Hearsay is a legal term; if you're going to try and apply it to history then you should of course realise that Kruk's diary is not "a witness", it is a contemporary document quoting an eyewitness (in this case). Pesye Schloss's testimony could only be entered into evidence in a court by submitting Kruk's diary as documentary evidence. Kruk himself had died in 1944 so would not have been around to give any kind of court testimony about the diary entry or elaborate on his discussion with Schloss, although that would be perfectly acceptable practice, since the status of the evidence is that it's actually a document.

Schloss's testimony is not hearsay even when transposed and quoted in Kruk's diary. The quoted part certainly is not. Kruk spoke to Schloss face to face; he did not speak to someone else who spoke to Schloss. The latter would be very firmly hearsay, and that is something that recurs a lot in diaries - I heard from so and so that this has happened, and they pass on an indirect account, which helps us understand how news spreads. Kruk's diary contains, for example, hearsay about Treblinka.

Kruk's diary is no different to a newspaper article quoting an eyewitness at length. We would not generally deny such an eyewitness quoted in a newspaper article the status of witness. There is no reason to deny Schloss that status, either.

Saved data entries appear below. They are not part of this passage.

(* ===== verification/DpSend.v ===== *)
(** * Running the send queue

    remote_post() to sq_service() of ionic_datapath.c: transmitting a work
    request to another node, the datagram rules, SEND, RDMA and atomics inside
    the device, and the walk of a send queue from its consumer index up to the
    last doorbell. *)
From S2P Require Export DpInv.

(** ** In-process targets

    What ionic_datapath_nvmeof.c, ionic_datapath_s3.c and ionic_datapath_p4.c
    give the data path.  Their own state is part of [Dev].  [p4_policy] is
    [None] in a device with no P4 engine, and its result is [Some status]
    when the pipeline completed the request. *)
Class Targets `{E : Env} := {
  ionic_dp_nvmeof_gsi : Z -> dp_sge_list -> DP bool;
  ionic_dp_nvmeof_rc_send : Z -> dp_sge_list -> DP bool;
  ionic_dp_nvmeof_drop_qp : Z -> DP unit;
  ionic_dp_p4_policy : option (Z -> Z -> list Z -> Z -> dp_sge_list -> Z -> DP (option Z));
  ionic_dp_s3_has_work : ionic_datapath -> bool;
  ionic_dp_s3_poll : DP unit;
}.

(** A target moves data, takes receives and posts completions; it has no hand
    in the pending table, the MR table, the inbound queue or a send queue, and
    makes and destroys no completion queue. *)
Definition target_flds : list fld := FCalls :: FSrq :: FFault :: cq_flds.

Definition cqs_kept `{E : Env} (s s' : ionic_datapath) : Prop := forall i, c_valid (cq_at i s') = c_valid (cq_at i s).
Class TargetsLaws `{T : Targets} := {
  gsi_frame q l : keeps (frame target_flds) (ionic_dp_nvmeof_gsi q l);
  gsi_quiet q l : keeps quiet (ionic_dp_nvmeof_gsi q l);
  rc_send_frame q l : keeps (frame target_flds) (ionic_dp_nvmeof_rc_send q l);
  rc_send_quiet q l : keeps quiet (ionic_dp_nvmeof_rc_send q l);
  drop_qp_frame q : keeps (frame [FDev]) (ionic_dp_nvmeof_drop_qp q);
  p4_frame f q op w n l i : ionic_dp_p4_policy = Some f -> keeps (frame target_flds) (f q op w n l i);
  p4_quiet f q op w n l i : ionic_dp_p4_policy = Some f -> keeps quiet (f q op w n l i);
  s3_frame : keeps (frame target_flds) ionic_dp_s3_poll;
  s3_quiet : keeps quiet ionic_dp_s3_poll;
  gsi_cqs q l : keeps cqs_kept (ionic_dp_nvmeof_gsi q l);
  rc_send_cqs q l : keeps cqs_kept (ionic_dp_nvmeof_rc_send q l);
  p4_cqs f q op w n l i : ionic_dp_p4_policy = Some f -> keeps cqs_kept (f q op w n l i);
  s3_cqs : keeps cqs_kept ionic_dp_s3_poll;
}.

(** A device with no target attached and no P4 engine. *)
Definition no_targets `{E : Env} : Targets := {|
  ionic_dp_nvmeof_gsi _ _ := mret false;
  ionic_dp_nvmeof_rc_send _ _ := mret false;
  ionic_dp_nvmeof_drop_qp _ := mret tt;
  ionic_dp_p4_policy := None;
  ionic_dp_s3_has_work _ := false;
  ionic_dp_s3_poll := mret tt;
|}.
Lemma no_targets_laws `{E : Env} : @TargetsLaws E no_targets.
Proof. split; cbn; intros; first [by apply (keeps_ret _) | done]. Qed.

(** ** Transmitting a request *)

Inductive dp_post := DP_POST_SENT | DP_POST_BUSY | DP_POST_SEND_FAILED | DP_POST_FAILED.
#[export] Instance dp_post_eq_dec : EqDecision dp_post.
Proof. solve_decision. Defined.


Definition wire_op_of (op : Z) : option Z :=
  if op =? IONIC_V1_OP_SEND then Some IONIC_WIRE_SEND
  else if op =? IONIC_V1_OP_SEND_INV then Some IONIC_WIRE_SEND_INV
  else if op =? IONIC_V1_OP_SEND_IMM then Some IONIC_WIRE_SEND_IMM
  else if op =? IONIC_V1_OP_RDMA_WRITE then Some IONIC_WIRE_WRITE
  else if op =? IONIC_V1_OP_RDMA_WRITE_IMM then Some IONIC_WIRE_WRITE_IMM
  else if op =? IONIC_V1_OP_RDMA_READ then Some IONIC_WIRE_READ_REQ
  else if (op =? IONIC_V1_OP_ATOMIC_CS) || (op =? IONIC_V1_OP_ATOMIC_FA) then Some IONIC_WIRE_ATOMIC_REQ
  else None.

Definition is_wire_send (w : Z) : bool :=
  (w =? IONIC_WIRE_SEND) || (w =? IONIC_WIRE_SEND_IMM) || (w =? IONIC_WIRE_SEND_INV).
Definition is_wire_write (w : Z) : bool := (w =? IONIC_WIRE_WRITE) || (w =? IONIC_WIRE_WRITE_IMM).

(** The header of a request, what it sends after it, and, for a READ or an
    atomic, where and how much the answer returns. *)
Definition remote_hdr (op wire_op qp_id dest_qp_id req_id : Z) (src : dp_sge_list) (wqe : list Z) :
    ionic_wire_hdr * Z * option (dp_sge_list * Z) :=
  let hdr := (inhabitant : ionic_wire_hdr) <| h_magic := IONIC_WIRE_MAGIC |> <| h_op := wire_op |>
    <| h_src_qp_id := qp_id |> <| h_dst_qp_id := dest_qp_id |> <| h_req_id := req_id |> in
  let imm_be := ernic_get_le32 wqe WQE_IMM_DATA_KEY_OFF in
  let va := ernic_get_be64 wqe WQE_RDMA_VA_OFF in
  let rkey := ernic_get_be32 wqe WQE_RDMA_RKEY_OFF in
  if is_wire_send wire_op then
    (hdr <| h_imm_be := imm_be |> <| h_length := sl_total src |>, sl_total src, None)
  else if is_wire_write wire_op || (wire_op =? IONIC_WIRE_READ_REQ) then
    let length := ernic_get_be32 wqe WQE_SEND_LEN_OFF in
    let hdr := hdr <| h_remote_va := va |> <| h_rkey := rkey |> <| h_length := length |>
                   <| h_imm_be := imm_be |> in
    if wire_op =? IONIC_WIRE_READ_REQ then (hdr, 0, Some (src, length)) else (hdr, length, None)
  else
    let local := DpSge (ernic_get_be64 wqe WQE_ATOMIC_SGE_OFF) 8
                       (ernic_get_be32 wqe (WQE_ATOMIC_SGE_OFF + SGE_LKEY_OFF)) in
    (hdr <| h_atomic_cs := Z.b2z (op =? IONIC_V1_OP_ATOMIC_CS) |> <| h_rkey := rkey |>
         <| h_remote_va := va |> <| h_swap_add := ernic_get_be64 wqe WQE_ATOMIC_SWAP_ADD_OFF |>
         <| h_compare := ernic_get_be64 wqe WQE_ATOMIC_COMPARE_OFF |> <| h_length := 8 |>,
     0, Some (DpSgeList [local] 8, 8)).

Section send.
Context {E : Env}.

(** The payload in a buffer of its own, or [None]. *)
Definition remote_payload (src : dp_sge_list) (payload_len : Z) (src_host : option (list Z)) :
    DP (option (list Z)) :=
  if payload_len =? 0 then mret (Some [])
  else
    ok ← alloc;
    if negb (ok : bool) then mret None
    else match src_host with
    | Some bytes => mret (Some (take (Z.to_nat payload_len) bytes))
    | None =>
        bs ← ionic_dp_gather src payload_len;
        mret (if Z.of_nat (length bs) =? payload_len then Some bs else None)
    end.
(* ===== verification/DpMesh.v ===== *)
(** * Messages from other nodes

    The inbound queue (dp_mesh_recv()), the handlers of the wire protocol
    (dp_wire_reply() to dp_handle_wire()), and ionic_datapath_poll(), which
    drains the queue, retries stalled send queues and times out requests. *)
From S2P Require Export DpSend.

(** ** The inbound queue *)

Definition dp_rx_room (msgs bytes len : Z) : bool :=
  (msgs =? 0) || ((msgs <? DP_RX_MAX_MSGS) && (len <=? DP_RX_MAX_BYTES) && (bytes <=? DP_RX_MAX_BYTES - len)).

Definition wire_recv_op (op : Z) : Z :=
  if op =? IONIC_WIRE_SEND_IMM then CQE_RECV_OP_SEND_IMM
  else if op =? IONIC_WIRE_SEND_INV then CQE_RECV_OP_SEND_INV
  else CQE_RECV_OP_SEND.

Definition wire_reply_op (op : Z) : Z :=
  if op =? IONIC_WIRE_READ_REQ then IONIC_WIRE_READ_RESP
  else if op =? IONIC_WIRE_ATOMIC_REQ then IONIC_WIRE_ATOMIC_RESP
  else IONIC_WIRE_ACK.

Definition inmsg_dst_qp (m : dp_inmsg) : Z := ernic_get_le32 (im_buf m) IONIC_WIRE_DST_QP_OFF.
Definition is_response_op (op : Z) : bool :=
  (op =? IONIC_WIRE_ACK) || (op =? IONIC_WIRE_READ_RESP) || (op =? IONIC_WIRE_ATOMIC_RESP).
Definition inmsg_is_response (m : dp_inmsg) : bool := is_response_op (bat (im_buf m) IONIC_WIRE_OP_OFF 0).

Definition ERNIC_STAT_NO_QP : Z := UINT32_MAX.

Section mesh.
Context {E : Env}.
Lemma op_send_wf op : op_ok op -> keeps (preserves send_wf) (run_op op).
Proof.
  intros Hok. destruct op; cbn [run_op op_ok] in *; unfold void.
  15: apply doorbell_wf.
  16: apply poll_wf.
  all: try match type of Hok with ring_desc_ok _ /\ _ => destruct Hok as [? ?] end.
  all: try (apply send_wf_of; unfold ionic_datapath_set_qkey, ionic_datapath_set_dest,
    ionic_datapath_bind_qp_srq, ionic_datapath_reset_rdma_counters; solve [inv_auto]).
  - destruct Hok as (? & ? & ?). apply send_wf_of; inv_auto.
  - intros s (? & ? & []). unfold ionic_datapath_set_pvrdma. rewrite run_bind. destruct handle; split_and!; try done; by split.
  - intros s (? & ? & []). split_and!; try done; by split.
  - intros s (? & ? & []). split_and!; try done; by split.
Qed.

Lemma op_stall op : keeps (preserves stall_inv) (run_op op).
Proof.
  destruct op; cbn [run_op]; unfold void.
  15: apply doorbell_stall.
  16: apply poll_stall.
  all: try (unfold ionic_datapath_set_qkey, ionic_datapath_set_dest, ionic_datapath_bind_qp_srq,
    ionic_datapath_reset_rdma_counters; solve [inv_auto]).
  all: intros s []; try (unfold ionic_datapath_set_pvrdma; rewrite run_bind; destruct handle); by split.
Qed.

Lemma op_rx op : op_ok op -> keeps (preserves rx_inv) (run_op op).
Proof.
  intros Hok. destruct op; cbn [run_op op_ok] in *; unfold void.
  17: by apply poll_rx.
  16: { eapply (keeps_bind _); [by apply mesh_recv_rx|intros _; apply (keeps_ret _)]. }
  all: pose proof (dep_rx []) as Hd; fold rx_inv in Hd;
    try (eapply frame_preserves; [exact Hd|frame_auto|reflexivity]).
  all: try solve [eapply (keeps_bind _); [eapply frame_preserves; [exact Hd|solve [auto with frame]|reflexivity]|
    intros _; apply (keeps_ret _)]].
  all: intros s []; try (unfold ionic_datapath_set_pvrdma; rewrite run_bind; destruct handle); by split.
Qed.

Again, I think that LemmyCaution and others including myself have explained that we are not playing this silly game. For the record (again), since the Ponary executions are so well documented in many other sources, and have additional testimonies, then Pesye Schloss is a highly credible witness.

The quoted parts in Kruk's diary are not hearsay. But the parts of Pesye Schloss' testimony that Kruk summarizes are. I would not deny that an eyewitness who was quoted at length in a newspaper article was an eyewitness. I would not deny that the parts that were quoted formed an eyewitness statement. But an article that quoted a few sentences from an eyewitness and summarized everything else the eyewitness said would not carry the same weight as a complete verbatim quote.

If Pesye Schloss is considered a credible witness it is only because what she is reported to have said is verified by other sources. But if all the other sources were of a similar pedigree--statements given to a man who was recording the persecution Jews suffered during the two tragic years of the Vilna Ghetto and a subsequent year in death camps in Estonia in a diary which he managed to bury just hours before he and other camp inmates were shot to death but was dug up a few days later when the Russians liberated the camp and first published seventeen years after that, I don't think you'd be able to give much credence to the events she reported.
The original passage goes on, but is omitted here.